Autorretrato de Pablo Neruda – Tradução para o português
Por mim, eu tenho, ou creio ter, um nariz forte,
olhos pequninos, frangalhos de cabelos, crescente abdômen, longas pernas, pés chatos e tez amarelada. Sou generoso nos amores, impossível nos cálculos, confuso com as palavras, terno com as mãos, lento ao andar, inoxidável no coração, encantado pelas estrelas, marés, maremotos, admirador de escaravelhos, andarilho de areiais, descrente em instituições, chileno pela eternidade, amigo dos meus amigos, mudo de inimigos, curioso entre os pássaros, grosseiro em casa, tímido em salões, arrependido sem causas, horrível administrador, navegante de palavras, bóia-fria da pena, discreto entre os animais, rico de vapores, investigador de mercados, obscuro nas bibliotecas, melancólico nas cordilheiras, incansável nos bosques, lento nas contestações – me ocorrem depois de anos – vulgar durante todo o ano, resplandescente com meu caderno, de monumental apetite, tigre para dormir, sossegado na alegria, vigilante do céu noturno, trabalhador invisível, desordeiro, persistente, valente por necessidade, covarde sem pecado, sonolento por vocação, amante de mulheres, ativo por infortúnio, poeta por maldição e louco de papel passado.

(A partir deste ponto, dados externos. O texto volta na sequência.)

Lemma rely_score r (Q : res EvaluationResult → W → Prop) x id v w :
  at_work x id v w → (∀ w', at_work x id v w' → Q (score_mock_response r) w') →
  relies Q (evaluator_score r) w.
Proof.
  intros Hw HQ. unfold evaluator_score, serving_scorer, polling_scorer, Evaluator.score.
  apply (rely_bind meanwhile), (rely_aside _ _ x id v); [aside_piece|done|].
  intros w0 w1 _ Hw1. match goal with |- match ?t with _ => _ end => destruct t eqn:E; [clear E|discriminate E] end.
  apply (rely_finally meanwhile). unfold retry_async. change (Z.to_nat 2) with 2. cbn [retry_loop].
  apply (rely_except meanwhile). unfold with_timeout. apply (rely_bind meanwhile), (rely_atomically meanwhile).
  intros s1 s2 H1 H2. unfold outlives in *. cbn [fst snd] in *.
  destruct (score_mock_response_valid r) as (res & Hres & _).
  pose proof (at_work_meanwhile _ _ _ _ _ Hw1 H1) as Hs1.
  eapply (rely_operation _ _ x id v).
  - eapply at_work_meanwhile; [|exact H2]. eapply at_work_env; [exact Hs1|done|done|done|apply rest_of_next].
  - intros w2 Hw2. rewrite Hres. intros w3 H3. rewrite <- Hres. apply HQ.
    eapply at_work_meanwhile; [|exact H3]. eapply at_work_env; [exact Hw2|done..].
  - intros n. apply (serving_in_time v), Hs1.
Qed.

(** ** One job *)

Lemma work_identity x id v w j :
  at_work x id v w → v !! id = Some j →
  request (deref (w_repo w) x) = request j ∧ job_id (deref (w_repo w) x) = id.
Proof.
  intros [[Hi _ Hv _ _ _ _] Hx] Hj. destruct (tracks_deref _ _ _ Hi Hx) as (j' & Hj' & Hid).
  destruct (repo_inv_ok _ Hi _ _ Hj') as [Hjid _].
  pose proof (only_new_lookup _ _ _ _ _ Hv Hj) as E. rewrite Hj' in E. injection E as ->.
  by destruct Hid as (-> & _ & _ & -> & _).
Qed.

Lemma rely_get id j (Q : res ref → W → Prop) v w :
  serving v w → v !! id = Some j → (∀ x w', at_work x id v w' → Q (Ok x) w') →
  relies Q (EvaluationJobService.get id) w.
Proof.
  intros Hw Hj HQ. apply (rely_repo _ _ v); [auto with frames|done|]. intros s w1 c r s' c' _ _ Hi Hr Hv Hrun.
  destruct (get_spec _ _ _ _ _ _ Hi Hrun) as (Hi' & Hle & Hv' & Hres). exists v. split_and!; [done|done|by rewrite Hv'|].
  intros w' Hw' Hle'. rewrite (only_new_lookup _ _ _ _ _ Hv Hj) in Hres.
  destruct Hres as [(x & -> & _ & Ht)|[? _]]; [|done]. apply HQ. constructor; [done|]. by eapply repo_le_tracks.
Qed.

(** A status change that is allowed. *)
Lemma rely_change m from upd id j x (Q : res ref → W → Prop) v w :
  clocked m → at_work x id v w → v !! id = Some j → status j ∈ from →
  (∀ s c r s' c', repo_inv s → reliable s → m (s, c) = (r, (s', c')) →
     repo_inv s' ∧ repo_le s s'
     ∧ transition_spec (view s) id from upd
         (match r with Ok x => Ok (deref s' x) | Raise e => Raise e end) (view s')) →
  (∀ y j' w', upd j j' → at_work x id (<[id := j']> v) w' → Q (Ok y) w') →
  relies Q (atomically (in_repo m)) w.
Proof.
  intros Hc [Hw Hx] Hj Hst Hm HQ. apply (rely_repo _ _ v); [done|done|]. intros s w1 c r s' c' H1 <- Hi Hr Hv Hrun.
  destruct (Hm _ _ _ _ _ Hi Hr Hrun) as (Hi' & Hle & Htr). unfold transition_spec in Htr.
  rewrite (only_new_lookup _ _ _ _ _ Hv Hj), decide_True in Htr by done. destruct Htr as (j' & Hu & Hr' & Hv').
  destruct r as [y|]; [|done]. exists (<[id := j']> v). split_and!; [done|done|by rewrite Hv'; apply only_new_insert|].
  intros w' Hw' Hle'. apply (HQ _ j'); [done|]. constructor; [done|]. apply (repo_le_tracks s'); [done|done|].
  apply (repo_le_tracks (w_repo w1)); [done|done|]. by apply (at_work_meanwhile x id v w w1).
Qed.

(** A note on the side, on the way to the rest. *)
Lemma rely_noted {B} (m : M W unit) (c : co W B) (Q : res B → W → Prop) x id v w :
  (∀ w, (m w).1 = Ok tt) → aside m → at_work x id v w → (∀ w', at_work x id v w' → relies Q c w') →
  relies Q (atomically m;; c) w.
Proof.
  intros Hok Hm Hw Hc. apply (rely_bind meanwhile), (rely_aside _ _ x id v); [done|done|].
  intros w1 w' _ Hw'. rewrite Hok. by apply Hc.
Qed.

(** A running job, from its request to its stored score. *)
Definition job_scored (id : UUID) (j : EvaluationJob) (v : store) (r : res unit) (s : W) : Prop :=
  r = Ok tt ∧ ∃ j', finished_scored j j' ∧ serving (<[id := j']> v) s.

Lemma rely_evaluate x id j0 j v w :
  at_work x id (<[id := j]> v) w → status j = RUNNING → request j = request j0 → error_message j = error_message j0 →
  relies (job_scored id j0 v)
    (request ← atomically (j ← EvaluationJobService.read x; mret (request j));
     res ← evaluator_score request;
     EvaluationJobService.succeed id res) w.
Proof.
  intros Hw Hst Hreq Herr.
  apply (rely_bind meanwhile), (rely_aside _ _ x id (<[id := j]> v)); [aside_piece|done|]. intros w1 w2 Hw1 Hw2.
  cbv [EvaluationJobService.read gets mbind M_bind mret M_ret fst].
  destruct (work_identity _ _ _ _ j Hw1 (lookup_insert_eq _ _ _)) as [-> _].
  destruct (score_mock_response_valid (request j)) as (res & Hres & Hvalid).
  apply (rely_bind meanwhile), (rely_score _ _ x id _ _ Hw2). intros w3 Hw3. rewrite Hres.
  apply (rely_bind meanwhile).
  apply (rely_change _ [RUNNING] (succeeded res) id j x _ (<[id := j]> v)); [auto with frames|done|by apply lookup_insert_eq| | |].
  { rewrite Hst. by left. }
  { intros s c r s' c' Hi Hr Hrun.
    destruct (set_succeeded_spec _ _ _ _ _ _ _ Hi Hvalid Hrun) as (? & ? & _ & [?|[? _]]); [by split_and!|done]. }
  intros y j2 w4 Hj2 Hw4. rewrite insert_insert_eq in Hw4.
  apply (rely_aside _ _ x id (<[id := j2]> v)); [aside_piece|done|]. intros w5 w6 _ Hw6. split; [done|].
  exists j2. split; [by apply (succeeded_scored res j0 j); rewrite <- ?Hreq|apply Hw6].
Qed.

Lemma rely_or_fail x id body Q w :
  relies (λ r s, r = Ok tt ∧ Q s) body w →
  relies (λ r s, r = Ok tt ∧ Q s) (EvaluationJobService.or_fail repr x id body) w.
Proof.
  intros Hb. apply (rely_except meanwhile). eapply (rely_weaken meanwhile); [exact Hb|]. by intros r s [-> ?].
Qed.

Enfrentamos como primeira – e, certamente, maior − dificuldade nesse pequeno exercício
de tradução a manutenção do tom poético empregado. O fino humor, fio condutor do autorretrato original, foi truncadamente transcrito para o português. Por exemplo, a expressão inicial “soy o creo ser duro de nariz” trazia várias e simples possibilidades de versão, “sou, ou creio ser, narigudo” e “sou, ou creio ser, avantajado de nariz”, entretanto, em nenhuma mantinhamos o inusitado da expressão criada pelo poeta chileno. Assim, optamos por uma reforma sintática que ajudaria na manutenção do estranhamento: alteramos o verbo inicial “ser” por “ter”, possibilitando a construção “tenho, ou creio ter, um nariz forte”. Voltamos a inserir o verbo “ser” somente ao final da enumeração de atributos físicos, quebrando o fluxo contínuo da enumeração original, porque torno-se necessária a alteração da pontuação. Outra dificuldade foi a escolha entre a manutenção das metáforas originais somente vertidas para nossa língua ou o deslocamento para outras mais correntes. Em alguns casos, como em “mudo de enemigos” e “tigre para dormir”, decidimo-nos pela primeira opção, em outros arriscamo-nos a recriar, como em “yerbatero de la tinta” e “afortunado de nubarrones”.